Wednesday, November 13, 2002

What's the point of having a weblog if you don't use it to let off a little steam once in a while? This I ask myself, and the answer comes back: No point at all! So here goes ...

The Ameri-Thing

For a long time I've thought that just because someone owns their own business, it doesn't mean they should name their business after themselves. The iconic example is from the cartoon "Hey Arnold!" featuring a butcher shop called Green Meats. Locally we have Burning Tire and Flaming Furniture. (Okay, I admit it, the place is actually called something like Julien-Flaming Furniture. Is that any better?)

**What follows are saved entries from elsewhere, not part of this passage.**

(** X14: when the labels are zeros and ones, looking every row of a
    non-empty table up in the table itself never fails and gives at least
    half of the rows their own label: the accuracy on the training set is
    c/n with n <= 2c. *)
Theorem tlu_training_accuracy_half (table : DataFrame) :
  table <> [] ->
  Forall (fun t => Survived t = 0%Z \/ Survived t = 1%Z) table ->
  exists c,
    tlu_accuracy table table
    = Ok (Finite (Z.of_nat c # Pos.of_nat (length table))) /\
    length table <= 2 * c /\ c <= length table.
Proof.
  intros Hne Hbin.
  destruct (mapM_ok (fun x => table_lookup_predictor x table) table)
    as (predicted & Hp & Hall).
  { intros x _.
    destruct (table_lookup_predictor_label_in_table x table Hne)
      as (l & Hl & _). by exists l. }
  set (good := fun t => match table_lookup_predictor t table with
                        | Ok l => (l =? Survived t)%Z
                        | Raise _ => false
                        end).
  assert (forall rows predicted',
            Forall2 (fun x y => table_lookup_predictor x table = Ok y)
              rows predicted' ->
            count_equal (map Survived rows) predicted'
            = length (List.filter good rows)) as Hcount.
  { induction 1 as [|x y rows predicted' Hxy _ IH]; [done|].
    simpl. unfold good at 1. rewrite Hxy, IH, (Z.eqb_sym y).
    by destruct (Survived x =? y)%Z. }
  exists (length (List.filter good table)). split; [|split].
  - unfold tlu_accuracy, tlu_predicted, apply. rewrite Hp. simpl.
    unfold accuracy_score. apply Forall2_length in Hall as Hlen.
    rewrite length_map, <- Hlen, Nat.eqb_refl. simpl.
    rewrite (Hcount _ _ Hall). by destruct table.
  - pose proof (self_lookup_half table (length table) (fun _ => true) Hbin)
      as Hhalf. simpl in Hhalf.
    rewrite (filter_all (fun _ => true) table) in Hhalf by done.
    apply Hhalf; [done|lia].
  - apply filter_length_le.
Qed.

Lemma tlu_training_accuracy_half_witness :
  sample <> [] /\
  Forall (fun t => Survived t = 0%Z \/ Survived t = 1%Z) sample /\
  exists c,
    tlu_accuracy sample sample
    = Ok (Finite (Z.of_nat c # Pos.of_nat (length sample))) /\
    length sample <= 2 * c /\ c <= length sample.
Proof.
  assert (Forall (fun t => Survived t = 0%Z \/ Survived t = 1%Z) sample)
    as Hb.
  { repeat (apply Forall_cons; split; [auto|]). apply Forall_nil_2. }
  split; [discriminate|]. split; [exact Hb|].
  apply (tlu_training_accuracy_half sample); [discriminate | exact Hb].
Defined.

End SelfLookup.

(** ** The evaluation as a whole *)

Section Evaluation.
Import pandas sklearn.

Lemma evaluate_in_range (D : DataFrame) (ages : list Z) (k : Z)
  (p : gmap Z (list float)) :
  (2 <= k <= Z.of_nat (length D))%Z ->
  exists folds p',
    split (mkKFold (Z.to_nat k)) (length D) = Ok folds /\
    folds.*2 = blocks 0 (fold_sizes (length D) (Z.to_nat k)) /\
    evaluate D ages k p = (p', Ok tt) /\
    forall h, p' !! h = if decide (h ∈ ages)
                        then Some (map (fold_score D h) folds.*2)
                        else None.
Proof.
  intros Hk.
  assert (2 <= Z.to_nat k <= length D) as Hk' by lia.
  destruct (split_scored D (Z.to_nat k) Hk') as (folds & Hsplit & Hg & Hsc).
  destruct (for_ages_scored (mkKFold (Z.to_nat k)) D
              (fun h => map (fold_score D h) folds.*2) ages ∅)
    as (p' & Hrun & Hlook).
  { intros h. by apply cv_perf_scored. }
  exists folds, p'. split; [done|]. split; [done|]. split.
  - unfold evaluate, KFold. by destruct (Z.leb_spec k 1); [lia|].
  - intros h. by rewrite Hlook, lookup_empty.
Qed.

Lemma evaluate_too_few (D : DataFrame) (a : Z) (ages : list Z) (k : Z)
  (p : gmap Z (list float)) :
  (1 < k)%Z -> (Z.of_nat (length D) < k)%Z ->
  evaluate D (a :: ages) k p = (∅, Raise ValueError).
Proof.
  intros Hk Hlt. unfold evaluate, KFold.
  destruct (Z.leb_spec k 1); [lia|]. simpl.
  unfold cv_perf. rewrite split_too_few; [done|]. simpl. lia.
Qed.

(** X15: whatever the inputs, the evaluation either ends normally with a
    complete dictionary (one entry per candidate, each of [k] scores) or
    raises ValueError with nothing of the run stored; it raises no other
    exception and never leaves a partly filled dictionary. *)
Theorem evaluate_all_or_nothing (D : DataFrame) (ages : list Z) (k : Z)
  (performance0 : gmap Z (list float)) :
  let out := evaluate D ages k performance0 in
  (out.2 = Ok tt /\
   dom out.1 = list_to_set ages /\
   map_Forall (fun _ scores => length scores = Z.to_nat k) out.1)
  \/ (out.2 = Raise ValueError /\ (out.1 = ∅ \/ out.1 = performance0)).
Proof.
  intros out. subst out.
  destruct (Z.leb_spec k 1) as [Hk|Hk].
  { right. unfold evaluate, KFold. destruct (Z.leb_spec k 1); [|lia].
    simpl. auto. }
  destruct (Z.ltb_spec (Z.of_nat (length D)) k) as [Hlt|Hge].
  - destruct ages as [|a ages].
    + left. unfold evaluate, KFold. destruct (Z.leb_spec k 1); [lia|].
      simpl. split; [done|]. split; [by rewrite dom_empty_L|].
      apply map_Forall_empty.
    + right. rewrite evaluate_too_few by done. simpl. auto.
  - left.
    destruct (evaluate_in_range D ages k performance0)
      as (folds & p' & _ & Hg & Hrun & Hlook); [lia|].
    rewrite Hrun. simpl. split; [done|]. split.
    + apply set_eq. intros h.
      rewrite elem_of_dom, elem_of_list_to_set, Hlook.
      case_decide; split; intros Hx; done || by destruct Hx.
    + intros h scores Hh. rewrite Hlook in Hh.
      case_decide; [|done]. inversion Hh.
      rewrite length_map, Hg, blocks_length, fold_sizes_length; lia.
Qed.

(** X16: the scores stored for a candidate are those the evaluation
    computes when the candidate is the only one: the other candidates, and
    the order of the list, have no influence on them. *)
Theorem evaluate_candidate_alone (D : DataFrame) (ages : list Z) (k : Z)
  (performance0 : gmap Z (list float)) (h : Z) :
  h ∈ ages ->
  (evaluate D ages k performance0).1 !! h
  = (evaluate D [h] k performance0).1 !! h.
Proof.
  intros Hh.
  destruct (Z.leb_spec k 1) as [Hk|Hk].
  { unfold evaluate, KFold. by destruct (Z.leb_spec k 1); [|lia]. }
  destruct (Z.ltb_spec (Z.of_nat (length D)) k) as [Hlt|Hge].
  - destruct ages as [|a ages]; [by apply elem_of_nil in Hh|].
    by rewrite !evaluate_too_few.
  - destruct (evaluate_in_range D ages k performance0)
      as (folds & p' & Hsplit & _ & Hrun & Hlook); [lia|].
    destruct (evaluate_in_range D [h] k performance0)
      as (folds1 & p1 & Hsplit1 & _ & Hrun1 & Hlook1); [lia|].
    rewrite Hrun, Hrun1. simpl. rewrite Hlook, Hlook1.
    rewrite !decide_True; [|left|done]. congruence.
Qed.

Lemma evaluate_candidate_alone_witness :
  50%Z ∈ [10; 50]%Z /\
  (evaluate sample [10; 50]%Z 5 ∅).1 !! 50%Z
  = (evaluate sample [50]%Z 5 ∅).1 !! 50%Z.
Proof.
  assert (50%Z ∈ [10; 50]%Z) as Hin by (right; left).
  split; [exact Hin | apply (evaluate_candidate_alone sample _ 5 ∅ 50 Hin)].
Defined.

(** X17: with as many folds as records (leave-one-out), every fold holds
    out one record and every stored score is 0 or 1. *)
Theorem evaluate_leave_one_out (D : DataFrame) (ages : list Z)
  (performance0 : gmap Z (list float)) :
  2 <= length D ->
  exists performance,
    evaluate D ages (Z.of_nat (length D)) performance0
    = (performance, Ok tt) /\
    make_folds (length D) (Z.of_nat (length D))
    = Ok ((fun i => [i]) <$> seq 0 (length D)) /\
    forall h scores s,
      performance !! h = Some scores -> s ∈ scores ->
      s = Finite (0 # 1) \/ s = Finite (1 # 1).
Proof.
  intros Hn.
  destruct (evaluate_in_range D ages (Z.of_nat (length D)) performance0)
    as (folds & p' & _ & Hg & Hrun & Hlook); [lia|].
  rewrite Nat2Z.id in Hg.
  assert (fold_sizes (length D) (length D) = replicate (length D) 1) as Hsz.
  { unfold fold_sizes. rewrite Nat.Div0.mod_same, Nat.div_same by lia.
    simpl. by rewrite Nat.sub_0_r. }
  assert (forall c m, blocks c (replicate m 1) = (fun i => [i]) <$> seq c m)
    as Hblocks.
  { intros c m. revert c. induction m as [|m IH]; intros c; simpl; [done|].
    by rewrite IH, Nat.add_1_r. }
  exists p'. split; [done|]. split.
  { rewrite make_folds_in_range by lia.
    by rewrite Nat2Z.id, Hsz, Hblocks. }
  intros h scores s Hh Hs. rewrite Hlook in Hh.
  case_decide; [|done]. inversion Hh; subst scores. clear Hh.
  rewrite Hg, Hsz, Hblocks in Hs.
  apply list_elem_of_fmap in Hs as (g & -> & Hgi).
  apply list_elem_of_fmap in Hgi as (i & -> & Hi).
  apply elem_of_seq in Hi.
  unfold fold_score.
  pose proof (held_out_length D i 1) as Hlen.
  change [i] with (seq i 1). rewrite Hlen by lia.
  pose proof (correct_le (training D (seq i 1)) h (held_out D (seq i 1)))
    as Hc.
  rewrite Hlen in Hc by lia.
  destruct (correct _ _ _) as [|[|c]]; [by left|by right|lia].
Qed.

Lemma evaluate_leave_one_out_witness :
  2 <= length lookup_table /\
  exists performance,
    evaluate lookup_table [10; 50]%Z (Z.of_nat (length lookup_table)) ∅
    = (performance, Ok tt) /\
    make_folds (length lookup_table) (Z.of_nat (length lookup_table))
    = Ok ((fun i => [i]) <$> seq 0 (length lookup_table)) /\
    forall h scores s,
      performance !! h = Some scores -> s ∈ scores ->
      s = Finite (0 # 1) \/ s = Finite (1 # 1).
Proof.
  split; [simpl; lia|].
  apply (evaluate_leave_one_out lookup_table [10; 50]%Z ∅). simpl; lia.
Defined.

End Evaluation.

(** ** The evaluation under any order of its tasks *)

Section Schedules.
Import pandas sklearn.

Lemma omap_ext_elem {A B : Type} (f g : A -> option B) (l : list A) :
  (forall a, a ∈ l -> f a = g a) -> omap f l = omap g l.
Proof.
  induction l as [|a l IH]; intros Hfg; [done|]. simpl.
  rewrite (Hfg a) by left.
  assert (omap f l = omap g l) as Hrest.
  { apply IH. intros b Hb. apply Hfg. by right. }
  destruct (g a); [f_equal|]; exact Hrest.
Qed.

Lemma omap_lookup_from {A B : Type} (g : A -> B) (before l : list A) :
  omap (fun f => g <$> (before ++ l) !! f) (seq (length before) (length l))
  = map g l.
Proof.
  revert before. induction l as [|a l IH]; intros before; [done|]. simpl.
  rewrite lookup_app_r, Nat.sub_diag by lia. simpl. f_equal.
  specialize (IH (before ++ [a])).
  rewrite <- app_assoc, length_app in IH. simpl in IH.
  by rewrite Nat.add_1_r in IH.
Qed.

Lemma omap_lookup_seq {A B : Type} (g : A -> B) (l : list A) :
  omap (fun f => g <$> l !! f) (seq 0 (length l)) = map g l.
Proof. apply (omap_lookup_from g [] l). Qed.

(** Once every task has run, the slot of a pair holds its score, whatever
    the order and however often the pair was processed. *)
Lemma run_tasks_scored (D : DataFrame) (folds : list (list nat * list nat))
  (order : list (Z * nat)) (slots : gmap (Z * nat) float) :
  (forall task : Z * nat, task ∈ order -> task.2 < length folds) ->
  (forall fold h, fold ∈ folds ->
     score_fold D h fold.1 fold.2 = Ok (fold_score D h fold.2)) ->
  exists slots',
    run_tasks D folds order slots = (slots', Ok tt) /\
    forall h f,
      slots' !! (h, f)
      = if decide ((h, f) ∈ order)
        then (fun fold => fold_score D h fold.2) <$> folds !! f
        else slots !! (h, f).
Proof.
  intros Hin Hsc. revert slots.
  induction order as [|[h0 f0] order IH]; intros slots.
  - exists slots. split; [done|]. intros h f.
    rewrite decide_False; [done|]. apply not_elem_of_nil.
  - destruct (lookup_lt_is_Some_2 folds f0) as [fold Hfold].
    { apply (Hin (h0, f0)). left. }
    simpl. unfold run_task. simpl. rewrite Hfold.
    rewrite Hsc by (by eapply list_elem_of_lookup_2).
    destruct (IH (fun task Ht => Hin task (list_elem_of_further _ _ _ Ht))
                (<[(h0, f0) := fold_score D h0 fold.2]> slots))
      as (slots' & Hrun & Hlook).
    exists slots'. split; [done|]. intros h f. rewrite Hlook.
    destruct (decide ((h, f) ∈ order)) as [Hrest|Hrest].
    { rewrite decide_True; [done|by right]. }
    destruct (decide ((h, f) = (h0, f0))) as [Heq|Hne].
    + inversion Heq; subst h f. rewrite lookup_insert_eq.
      rewrite decide_True by left. by rewrite Hfold.
    + rewrite lookup_insert_ne by done.
      rewrite decide_False; [done|].
      intros Hc. apply elem_of_cons in Hc as [?|?]; done.
Qed.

But as annoyances go, this is nothing compared to the Ameri-thing. You've probably heard of AmeriTrade, the online stockbroker. That's just the tip o' the iceberg. Our local yellow pages list the following businesses:

Ameri-Clear
AmeriPest
AmeriClaim
AmeriClean
AmeriCredit
AmeriFirst: mortgage
AmeriGlass
AmeriPlan
AmeriPride: linen service
AmeriQuest: mortgage
AmeriSpec: home inspection service
Ameristar Casino
AmeriSuites

I'm not at all certain what some of these businesses actually do, although in a few cases I could probably come pretty close. Still, for all we know the people at Ameri-Clear, AmeriClaim or AmeriPlan could be up to just about anything and we'd never know it. We can only hope that whatever they're doing, they do it with the nation's security and safety uppermost in their minds. I mean, you don't use your business's name to tip your hat to the U.S.A. unless you're an enthusiastic patriot, right? Or you want your customers to think you are, anyway. Odds are they're not doing it because they're big fans of explorer Amerigo Vespucci.

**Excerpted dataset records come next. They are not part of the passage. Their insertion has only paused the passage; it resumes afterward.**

(** *** Reading numbers *)

Definition digit_of (c : ascii) : option (Decimal.uint -> Decimal.uint) :=
  match c with
  | "0" => Some Decimal.D0 | "1" => Some Decimal.D1 | "2" => Some Decimal.D2
  | "3" => Some Decimal.D3 | "4" => Some Decimal.D4 | "5" => Some Decimal.D5
  | "6" => Some Decimal.D6 | "7" => Some Decimal.D7 | "8" => Some Decimal.D8
  | "9" => Some Decimal.D9 | _ => None
  end%char.

(** The longest run of decimal digits at the head of [s], and the rest *)
Fixpoint read_digits (s : string) : Decimal.uint * string :=
  match s with
  | EmptyString => (Decimal.Nil, EmptyString)
  | String c r =>
      match digit_of c with
      | Some d => let (u, rest) := read_digits r in (d u, rest)
      | None => (Decimal.Nil, s)
      end
  end.

Definition read_sign (s : string) : bool * string :=
  match s with
  | String "-" r => (true, r)
  | String "+" r => (false, r)
  | _ => (false, s)
  end.

(** An [ExponentPart] at the head of [s], when there is one *)
Definition read_exponent (s : string) : Z * string :=
  match s with
  | String c r =>
      if (c =? "e")%char || (c =? "E")%char then
        let (n, r1) := read_sign r in
        let (u, r2) := read_digits r1 in
        match u with
        | Decimal.Nil => (0, s)
        | _ => let e := Z.of_N (N.of_uint u) in
               ((if n then - e else e), r2)
        end
      else (0, s)
  | EmptyString => (0, s)
  end.

(** [m * 10^e], negated when [sg] *)
Definition scale (sg : bool) (m : N) (e : Z) : number :=
  let z := if sg then - Z.of_N m else Z.of_N m in
  if 0 <=? e then mkFin (z * 10 ^ e) 0 else mkFin z (Z.to_nat (- e)).

Definition is_nil (u : Decimal.uint) : bool :=
  match u with Decimal.Nil => true | _ => false end.

(** The longest [StrUnsignedDecimalLiteral] at the head of [s], and the
    rest: [Infinity], or digits with a point or a point with digits, then an
    exponent.  [sg] is the sign read before it. *)
Definition read_unsigned (sg : bool) (s : string) : option (number * string) :=
  if prefix "Infinity" s then
    Some (Inf sg, substring 8 (String.length s - 8) s)
  else
    let (ip, s2) := read_digits s in
    let (fp, s3) :=
      match s2 with
      | String c r => if (c =? ".")%char then read_digits r
                      else (Decimal.Nil, s2)
      | EmptyString => (Decimal.Nil, s2)
      end in
    if is_nil ip && is_nil fp then None
    else
      let (e, s4) := read_exponent s3 in
      let f := Decimal.nb_digits fp in
      Some (scale sg (N.of_uint ip * 10 ^ N.of_nat f + N.of_uint fp)
              (e - Z.of_nat f), s4).

(** The longest [StrDecimalLiteral] at the head of [s], and the rest *)
Definition read_decimal (s : string) : option (number * string) :=
  let (sg, s1) := read_sign s in read_unsigned sg s1.

(** [parseFloat] *)
Definition parseFloat (s : string) : number :=
  match read_decimal (trimStart s) with
  | Some (x, _) => x
  | None => NaN
  end.

(** [parseInt(s, 10)] *)
Definition parseInt10 (s : string) : number :=
  let (sg, s1) := read_sign (trimStart s) in
  let (u, _) := read_digits s1 in
  match u with
  | Decimal.Nil => NaN
  | _ => scale sg (N.of_uint u) 0
  end.

(** A digit of radix up to 16 *)
Definition hex_val (c : ascii) : option N :=
  let n := N.of_nat (code c) in
  (if (48 <=? n) && (n <=? 57) then Some (n - 48)
   else if (97 <=? n) && (n <=? 102) then Some (n - 87)
   else if (65 <=? n) && (n <=? 70) then Some (n - 55)
   else None)%N.

Fixpoint read_radix (b : N) (s : string) (acc : N) : option N :=
  match s with
  | EmptyString => Some acc
  | String c r =>
      match hex_val c with
      | Some d => if (d <? b)%N then read_radix b r (acc * b + d)%N else None
      | None => None
      end
  end.

(** A [NonDecimalIntegerLiteral]: [0x], [0o] or [0b] and digits *)
Definition read_nondecimal (s : string) : option number :=
  match s with
  | String "0" (String p (String c r)) =>
      let b := (if (p =? "x")%char || (p =? "X")%char then 16
                else if (p =? "o")%char || (p =? "O")%char then 8
                else if (p =? "b")%char || (p =? "B")%char then 2
                else 0)%N in
      match read_radix b (String c r) 0%N with
      | Some n => Some (Fin (Z.of_N n) 0)
      | None => None
      end
  | _ => None
  end.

I tried a Google search and came up with more examples:

Ameri-Bail: bail bond
Ameri-Brand: pool covers
Ameri-Dome: pool/sun domes
Ameri-Force: temp workers
Ameri-Kart: "plastic rotational molded products"
Ameri-Line: trucking company
Ameri-Shred: paper shredders
Ameri-Stall: horse barns and stalls
AmeriMed: hospital chain

I think it's an inspiration that a person can have surgery, get bailed out, shred sensitive documents, keep horses, and enjoy a backyard pool, all without ever allowing their love of country to stray too far from their minds. And it's these visionary Ameri-companies who make it all possible.